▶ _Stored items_
┏━━
(** X10. A positive overlap ratio forces a positive width and height of
    both rectangles; past the spatial lock of the scanner the densities are
    therefore quotients by a positive area. *)
Theorem calculateIoU_positive_sizes (A B : Rect.t) :
  0 < calculateIoU A B ->
  (0 < Rect.width A /\ 0 < Rect.height A)
  /\ (0 < Rect.width B /\ 0 < Rect.height B).
Proof.
  intros Hpos.
  destruct (calculateIoU_cases A B)
    as [E | (iw & ih & Hiw & Hih & (xA & X1 & X2 & X3 & X4)
             & (yA & Y1 & Y2 & Y3 & Y4) & _)];
    [rewrite E in Hpos; lra |].
  repeat split; lra.
Qed.

Lemma calculateIoU_positive_sizes_witness :
  let A := Rect.mk 0 0 4 4 in
  let B := Rect.mk 2 2 4 4 in
  0 < calculateIoU A B
  /\ (0 < Rect.width A /\ 0 < Rect.height A)
  /\ (0 < Rect.width B /\ 0 < Rect.height B).
Proof.
  cbv zeta. split; [reflexivity |].
  apply calculateIoU_positive_sizes. reflexivity.
Defined.

(** ** More on the colour ranges *)

(** The window around a channel value contains the value. *)
Lemma window_contains (top c t : Q) :
  0 <= c -> c <= top -> 0 <= t ->
  Qmax 0 (c - t) <= c /\ c <= Qmin top (c + t).
Proof.
  intros Hc0 Hc1 Ht. split.
  - apply Q.max_lub; lra.
  - apply Q.min_glb; lra.
Qed.

(** X11. For channels in 0..255 and a nonnegative tolerance, each of
    the hue, saturation and value bounds of [getHsvRange] encloses the
    converted colour itself, so [lower <= upper] on every channel; the
    fourth entries are 0 and 255. *)
Theorem getHsvRange_encloses_colour (rgb0 rgb1 rgb2 : Q) (tolerance : Tolerance.t) :
  0 <= rgb0 <= 255 -> 0 <= rgb1 <= 255 -> 0 <= rgb2 <= 255 ->
  0 <= Tolerance.h tolerance ->
  0 <= Tolerance.s tolerance ->
  0 <= Tolerance.v tolerance ->
  let range := getHsvRange (rgb0, rgb1, rgb2) tolerance in
  let lower := HSVRange.lower range in
  let upper := HSVRange.upper range in
  let r := rgb0 / 255 in
  let g := rgb1 / 255 in
  let b := rgb2 / 255 in
  (channel 0 lower <= cvHue r g b /\ cvHue r g b <= channel 0 upper)
  /\ (channel 1 lower <= cvSaturation r g b
      /\ cvSaturation r g b <= channel 1 upper)
  /\ (channel 2 lower <= cvValue r g b /\ cvValue r g b <= channel 2 upper)
  /\ (channel 3 lower = 0 /\ channel 3 upper = 255)
  /\ (List.length lower = 4%nat /\ List.length upper = 4%nat).
Proof.
  intros [R0 R1] [G0 G1] [B0 B1] Th Ts Tv. cbv zeta.
  rewrite getHsvRange_channels. cbv zeta.
  cbn [HSVRange.lower HSVRange.upper channel nth List.length].
  pose proof (channel_unit _ R0 R1) as Hr.
  pose proof (channel_unit _ G0 G1) as Hg.
  pose proof (channel_unit _ B0 B1) as Hb.
  destruct (cvHue_bounds (rgb0 / 255) (rgb1 / 255) (rgb2 / 255)) as [H0 H1].
  destruct (cvSaturation_bounds _ _ _ Hr Hg Hb) as [S0 S1].
  destruct (cvValue_bounds _ _ _ Hr Hg Hb) as [V0 V1].
  split; [apply window_contains; assumption |].
  split; [apply window_contains; assumption |].
  split; [apply window_contains; assumption |].
  repeat split; reflexivity.
Qed.

Lemma getHsvRange_encloses_colour_witness :
  let range := getHsvRange MENU_LIGHT (Tolerance.mk 15 50 50) in
  let lower := HSVRange.lower range in
  let upper := HSVRange.upper range in
  channel 0 lower <= cvHue (50 / 255) (4 / 255) (139 / 255)
  /\ cvHue (50 / 255) (4 / 255) (139 / 255) <= channel 0 upper.
Proof.
  apply (getHsvRange_encloses_colour 50 4 139 (Tolerance.mk 15 50 50));
    try (split; discriminate); discriminate.
Defined.

Lemma window_monotone (top c t1 t2 : Q) :
  t1 <= t2 ->
  Qmax 0 (c - t2) <= Qmax 0 (c - t1) /\ Qmin top (c + t1) <= Qmin top (c + t2).
Proof.
  intros Ht. split.
  - apply Q.max_lub; [apply Q.le_max_l |].
    apply Qle_trans with (c - t1); [lra | apply Q.le_max_r].
  - apply Q.min_glb; [apply Q.le_min_l |].
    apply Qle_trans with (c + t1); [apply Q.le_min_r | lra].
Qed.

(** X12. A larger tolerance gives a wider range for the same colour:
    on every channel the lower bound does not rise and the upper bound does
    not fall. *)
Theorem getHsvRange_tolerance_monotone (rgb : Q * Q * Q) (t1 t2 : Tolerance.t) (i : nat) :
  Tolerance.h t1 <= Tolerance.h t2 ->
  Tolerance.s t1 <= Tolerance.s t2 ->
  Tolerance.v t1 <= Tolerance.v t2 ->
  channel i (HSVRange.lower (getHsvRange rgb t2))
  <= channel i (HSVRange.lower (getHsvRange rgb t1))
  /\ channel i (HSVRange.upper (getHsvRange rgb t1))
     <= channel i (HSVRange.upper (getHsvRange rgb t2)).
Proof.
  intros Hh Hs Hv. destruct rgb as [[rgb0 rgb1] rgb2].
  rewrite !getHsvRange_channels. cbv zeta.
  cbn [HSVRange.lower HSVRange.upper]. unfold channel.
  destruct i as [| [| [| [| i]]]]; cbn [nth];
    try (apply window_monotone; assumption);
    try (split; apply Qle_refl).
Qed.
┗━━
▶ _WHAT YOU NEED TO DO_
Each line of the data should be given back exactly.

▶ _EXERCISE RESPONSE_
(** X10. A positive overlap ratio forces a positive width and height of
    both rectangles; past the spatial lock of the scanner the densities are
    therefore quotients by a positive area. *)
Theorem calculateIoU_positive_sizes (A B : Rect.t) :
  0 < calculateIoU A B ->
  (0 < Rect.width A /\ 0 < Rect.height A)
  /\ (0 < Rect.width B /\ 0 < Rect.height B).
Proof.
  intros Hpos.
  destruct (calculateIoU_cases A B)
    as [E | (iw & ih & Hiw & Hih & (xA & X1 & X2 & X3 & X4)
             & (yA & Y1 & Y2 & Y3 & Y4) & _)];
    [rewrite E in Hpos; lra |].
  repeat split; lra.
Qed.

Lemma calculateIoU_positive_sizes_witness :
  let A := Rect.mk 0 0 4 4 in
  let B := Rect.mk 2 2 4 4 in
  0 < calculateIoU A B
  /\ (0 < Rect.width A /\ 0 < Rect.height A)
  /\ (0 < Rect.width B /\ 0 < Rect.height B).
Proof.
  cbv zeta. split; [reflexivity |].
  apply calculateIoU_positive_sizes. reflexivity.
Defined.

(** ** More on the colour ranges *)

(** The window around a channel value contains the value. *)
Lemma window_contains (top c t : Q) :
  0 <= c -> c <= top -> 0 <= t ->
  Qmax 0 (c - t) <= c /\ c <= Qmin top (c + t).
Proof.
  intros Hc0 Hc1 Ht. split.
  - apply Q.max_lub; lra.
  - apply Q.min_glb; lra.
Qed.

(** X11. For channels in 0..255 and a nonnegative tolerance, each of
    the hue, saturation and value bounds of [getHsvRange] encloses the
    converted colour itself, so [lower <= upper] on every channel; the
    fourth entries are 0 and 255. *)
Theorem getHsvRange_encloses_colour (rgb0 rgb1 rgb2 : Q) (tolerance : Tolerance.t) :
  0 <= rgb0 <= 255 -> 0 <= rgb1 <= 255 -> 0 <= rgb2 <= 255 ->
  0 <= Tolerance.h tolerance ->
  0 <= Tolerance.s tolerance ->
  0 <= Tolerance.v tolerance ->
  let range := getHsvRange (rgb0, rgb1, rgb2) tolerance in
  let lower := HSVRange.lower range in
  let upper := HSVRange.upper range in
  let r := rgb0 / 255 in
  let g := rgb1 / 255 in
  let b := rgb2 / 255 in
  (channel 0 lower <= cvHue r g b /\ cvHue r g b <= channel 0 upper)
  /\ (channel 1 lower <= cvSaturation r g b
      /\ cvSaturation r g b <= channel 1 upper)
  /\ (channel 2 lower <= cvValue r g b /\ cvValue r g b <= channel 2 upper)
  /\ (channel 3 lower = 0 /\ channel 3 upper = 255)
  /\ (List.length lower = 4%nat /\ List.length upper = 4%nat).
Proof.
  intros [R0 R1] [G0 G1] [B0 B1] Th Ts Tv. cbv zeta.
  rewrite getHsvRange_channels. cbv zeta.
  cbn [HSVRange.lower HSVRange.upper channel nth List.length].
  pose proof (channel_unit _ R0 R1) as Hr.
  pose proof (channel_unit _ G0 G1) as Hg.
  pose proof (channel_unit _ B0 B1) as Hb.
  destruct (cvHue_bounds (rgb0 / 255) (rgb1 / 255) (rgb2 / 255)) as [H0 H1].
  destruct (cvSaturation_bounds _ _ _ Hr Hg Hb) as [S0 S1].
  destruct (cvValue_bounds _ _ _ Hr Hg Hb) as [V0 V1].
  split; [apply window_contains; assumption |].
  split; [apply window_contains; assumption |].
  split; [apply window_contains; assumption |].
  repeat split; reflexivity.
Qed.

Lemma getHsvRange_encloses_colour_witness :
  let range := getHsvRange MENU_LIGHT (Tolerance.mk 15 50 50) in
  let lower := HSVRange.lower range in
  let upper := HSVRange.upper range in
  channel 0 lower <= cvHue (50 / 255) (4 / 255) (139 / 255)
  /\ cvHue (50 / 255) (4 / 255) (139 / 255) <= channel 0 upper.
Proof.
  apply (getHsvRange_encloses_colour 50 4 139 (Tolerance.mk 15 50 50));
    try (split; discriminate); discriminate.
Defined.

Lemma window_monotone (top c t1 t2 : Q) :
  t1 <= t2 ->
  Qmax 0 (c - t2) <= Qmax 0 (c - t1) /\ Qmin top (c + t1) <= Qmin top (c + t2).
Proof.
  intros Ht. split.
  - apply Q.max_lub; [apply Q.le_max_l |].
    apply Qle_trans with (c - t1); [lra | apply Q.le_max_r].
  - apply Q.min_glb; [apply Q.le_min_l |].
    apply Qle_trans with (c + t1); [apply Q.le_min_r | lra].
Qed.

(** X12. A larger tolerance gives a wider range for the same colour:
    on every channel the lower bound does not rise and the upper bound does
    not fall. *)
Theorem getHsvRange_tolerance_monotone (rgb : Q * Q * Q) (t1 t2 : Tolerance.t) (i : nat) :
  Tolerance.h t1 <= Tolerance.h t2 ->
  Tolerance.s t1 <= Tolerance.s t2 ->
  Tolerance.v t1 <= Tolerance.v t2 ->
  channel i (HSVRange.lower (getHsvRange rgb t2))
  <= channel i (HSVRange.lower (getHsvRange rgb t1))
  /\ channel i (HSVRange.upper (getHsvRange rgb t1))
     <= channel i (HSVRange.upper (getHsvRange rgb t2)).
Proof.
  intros Hh Hs Hv. destruct rgb as [[rgb0 rgb1] rgb2].
  rewrite !getHsvRange_channels. cbv zeta.
  cbn [HSVRange.lower HSVRange.upper]. unfold channel.
  destruct i as [| [| [| [| i]]]]; cbn [nth];
    try (apply window_monotone; assumption);
    try (split; apply Qle_refl).
Qed.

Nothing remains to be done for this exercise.